La reforma del Código Penal quedará relegada para el inicio de las sesiones ordinarias de marzo, luego de que el Gobierno definiera concentrar la actividad legislativa de febrero en la reforma laboral, uno de los proyectos centrales de la agenda del presidente Javier Milei.
La decisión fue terminada de consensuar en la última mesa política de la Casa Rosada, aunque en el oficialismo admiten que la postergación ya se perfilaba desde hacía semanas.
Uno de los factores clave detrás de la decisión es la aceleración de las negociaciones con las provincias para destrabar la reforma laboral, que podría sufrir modificaciones en su texto original ante los reclamos de los gobernadores aliados.
En el entorno presidencial admiten que el Código Penal requiere múltiples acuerdos bicamerales y un nivel de consenso político más amplio, lo que podría fortalecer las demandas provinciales en un contexto de negociaciones sensibles.
Otro elemento que influyó en la postergación es el escaso grado de avance de la reforma penal.
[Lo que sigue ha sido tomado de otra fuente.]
(** The format is the string [fmt] with its terminator at the end of the list. A
    format that ends inside a directive makes the code step over the terminator;
    the model stops there, having printed the [%] and the terminator. *)
Fixpoint printf_loop (n : nat) (p : list Z) (args : list varg) : SM unit :=
  match n with
  | O => out_of_fuel
  | S n' =>
      match p with
      | [] => mret tt
      | c :: p' =>
          if negb (c =? 37) then write_serial c ;; printf_loop n' p' args
          else
            let '(pad_zero, width, precision, rest) := parse_directive p' in
            match rest with
            | [] => write_serial 37 ;; write_serial 0 ;; halt
            | conv :: rest' => args' ← convert_arg conv pad_zero width precision args; printf_loop n' rest' args'
            end
      end
  end.
Definition serial_printf (fmt : list Z) (args : list varg) : SM unit := printf_loop (S (length fmt)) fmt args.

(** [INFO], [WARN], [ERROR], [DEBUG]. *)
Definition log_line (level : log_level_t) (module fmt : list Z) (args : list varg) : SM unit :=
  message_preamble module level ;; serial_printf fmt args ;; write_serial 10.
End Serial.

(** * What reaches the line *)

(** A UART in normal operation: the transmitter is ready after at most [delay]
    looks at the line status, and then takes a byte. *)
Class Uart (P : Type) `{Ports P} (delay : nat) := {
  sent : P -> list Z;
  busy : P -> nat;
  busy_bound : forall p, (busy p <= delay)%nat;
  lsr_sent : forall p, sent (port_inb (SERIAL_PORT + 5) p).2 = sent p;
  lsr_busy : forall p, busy (port_inb (SERIAL_PORT + 5) p).2 = pred (busy p);
  lsr_ready : forall p, busy p = 0%nat -> Z.land (u8 (port_inb (SERIAL_PORT + 5) p).1) 32 <> 0;
  lsr_ready_only : forall p, Z.land (u8 (port_inb (SERIAL_PORT + 5) p).1) 32 <> 0 -> busy p = 0%nat;
  thr_sent : forall p v, busy p = 0%nat -> sent (port_outb SERIAL_PORT v p) = sent p ++ [v]
}.

Section Line.
Context {P : Type} `{Ports P} (delay fuel : nat) `{!Uart P delay} (Hfuel : (delay < fuel)%nat).
Context {F : Type} `{FloatEval F}.

Definition sends {A} (c : M P A) (Q : A -> list Z -> Prop) : Prop :=
  forall p, runs c p (fun a p' => exists t, Q a t /\ sent p' = sent p ++ t).
Abbreviation prints c t := (sends c (fun _ x => x = t)).

Lemma sends_bind {A B} (c : M P A) (f : A -> M P B) (R : A -> list Z -> Prop) (Q : B -> list Z -> Prop) : sends c R ->
  (forall a t1, R a t1 -> sends (f a) (fun b t2 => Q b (t1 ++ t2))) -> sends (c ≫= f) Q.
Proof.
  intros Hc Hf p. apply runs_bind. eapply runs_mono; [apply Hc|]. intros a p1 (t1 & R1 & E1). eapply runs_mono; [apply (Hf a t1 R1)|].
  intros b p2 (t2 & Q2 & E2). exists (t1 ++ t2). split; [done|]. by rewrite E2, E1, app_assoc.
Qed.
Lemma sends_ret {A} (a : A) (Q : A -> list Z -> Prop) : Q a [] -> sends (mret a) Q.
Proof. intros HQ p. apply runs_ret. exists []. by rewrite app_nil_r. Qed.
Lemma prints_seq {A B} (c : M P A) (c' : M P B) t1 t2 : prints c t1 -> prints c' t2 -> prints (c ≫= fun _ => c') (t1 ++ t2).
Proof. intros H1 H2. eapply sends_bind; [exact H1|]. intros a ? ->. intros p. eapply runs_mono; [apply H2|]. intros b p' (? & -> & E). eexists. split; [reflexivity|exact E]. Qed.
Lemma prints_eq {A} (c : M P A) t1 t2 : prints c t1 -> t1 = t2 -> prints c t2.
Proof. by intros ? <-. Qed.
(** A printer followed by a value. *)
Lemma prints_then {A} (c : M P unit) t (a : A) : prints c t -> sends (c ;; mret a) (fun x y => x = a /\ y = t).
Proof. intros Hc. eapply sends_bind; [exact Hc|]. intros _ ? ->. apply sends_ret. by rewrite app_nil_r. Qed.

Lemma wait_transmitter n : forall p, (busy p < n)%nat -> runs (wait_for n is_transmit_empty) p (fun _ p' => busy p' = 0%nat /\ sent p' = sent p).
Proof.
  induction n as [|n IH]; intros p Hn; [lia|]. cbn [wait_for]. apply runs_bind. unfold is_transmit_empty, inb. change (u16 (SERIAL_PORT + 5)) with (SERIAL_PORT + 5).
  pose proof (lsr_sent p) as E1. pose proof (lsr_busy p) as E2. pose proof (lsr_ready p) as E3. pose proof (lsr_ready_only p) as E4.
  destruct (port_inb (SERIAL_PORT + 5) p) as [v p1] eqn:Ep. simpl in *. apply runs_bind. exists (u8 v), p1. split; [by rewrite Ep|]. apply runs_ret.
  destruct (Z.eqb_spec (Z.land (u8 v) 32) 0) as [Ez|Ez]; cbn [negb].
  - destruct (busy p) as [|k]; [by destruct E3|]. eapply runs_mono; [apply IH; lia|]. intros _ p2 [? ?]. split; [done|congruence].
  - apply runs_ret. rewrite (E4 Ez) in E2. done.
Qed.

Lemma prints_byte c : prints (write_serial fuel c) [u8 c].
Proof.
  intros p. pose proof (busy_bound p). apply runs_bind. eapply runs_mono; [apply wait_transmitter; lia|]. intros [] p1 [B1 S1].
  apply runs_modify. change (u16 SERIAL_PORT) with SERIAL_PORT. exists [u8 c]. split; [done|]. by rewrite thr_sent, S1 by done.
Qed.
Lemma prints_char c : in_u8 c -> prints (write_serial fuel c) [c].
Proof. intros Hc. eapply prints_eq; [apply prints_byte|]. by rewrite u8_small. Qed.

(** Up to the terminator. *)
Fixpoint text_of (s : list Z) : list Z := match s with [] => [] | c :: s' => if c =? 0 then [] else c :: text_of s' end.
Lemma prints_str s : Forall (fun c => in_u8 c) s -> prints (serial_print_str fuel s) (text_of s).
Proof.
  induction 1 as [|c s Hc Hs IH]; cbn [serial_print_str text_of]; [by apply sends_ret|]. case_z; [by apply sends_ret|].
  apply (prints_seq _ _ [c]); [by apply prints_char|exact IH].
Qed.
Lemma prints_pad n c : in_u8 c -> prints (pad_loop fuel n c) (replicate n c).
Proof. intros Hc. induction n as [|n IH]; cbn [pad_loop replicate]; [by apply sends_ret|]. apply (prints_seq _ _ [c]); [by apply prints_char|exact IH]. Qed.

Lemma digits_of_step base v : 2 <= base -> in_u32 v -> base <= v -> digits_of base v = digits_of base (v / base) ++ [v mod base].
Proof.
  intros Hb Hv Hle. unfold digits_of. assert (1 <= v / base) by (apply Z.div_le_lower_bound; lia).
  rewrite (proj2 (Z.eqb_neq v 0)), (proj2 (Z.eqb_neq (v / base) 0)) by lia. change (low_digits 32 base v) with (if v <=? 0 then [] else v mod base :: low_digits 31 base (v / base)).
  case_z; [lia|]. cbn [rev]. rewrite (low_digits_more base 31 32); [done|done| |lia]. pose proof (pow32_bound base Hb) as Hp.
  rewrite (Nat2Z.inj_succ 31), Z.pow_succ_r in Hp by lia. split; [lia|]. apply Z.div_lt_upper_bound; lia.
Qed.
Lemma digits_of_small base v : 2 <= base -> 0 <= v < base -> digits_of base v = [v].
Proof.
  intros Hb Hv. unfold digits_of. destruct (Z.eqb_spec v 0) as [->|Hn]; [done|]. cbn [low_digits]. case_z; [lia|].
  rewrite Z.div_small, Z.mod_small by lia. reflexivity.
Qed.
Hasta el momento, no existe un borrador definitivo del proyecto, que permanece en el terreno de las definiciones generales.
La redacción del nuevo Código Penal está a cargo de dos espacios: uno integrado por el equipo técnico de la senadora Patricia Bullrich y otro encabezado por el secretario de Justicia, Sebastián Amerio. Desde el oficialismo reconocen que se trata de un texto de gran envergadura, que abarca más de 900 artículos y aún se encuentra en revisión.
En la oposición, particularmente en Unión por la Patria, ponen en duda la viabilidad inmediata de la reforma. “La reforma del Código Penal no existe. No lo tienen ni claro ellos mismos hacia dónde ir”, sostuvo un legislador con peso en materia de seguridad.
También circula la lectura de que el proyecto podría reaparecer en la agenda pública ante un caso de inseguridad de alto impacto social que presione al oficialismo a acelerar el debate.
En la misma línea, el Gobierno también dejaría para el período ordinario el debate por la reforma del Régimen Penal Juvenil, impulsada por Milei en la apertura de sesiones de 2025.
La iniciativa, que incluye la baja de la edad de imputabilidad, el endurecimiento de penas y la incorporación de nuevas figuras delictivas, quedará así postergada junto con el Código Penal para el tramo legislativo que se extenderá entre marzo y noviembre.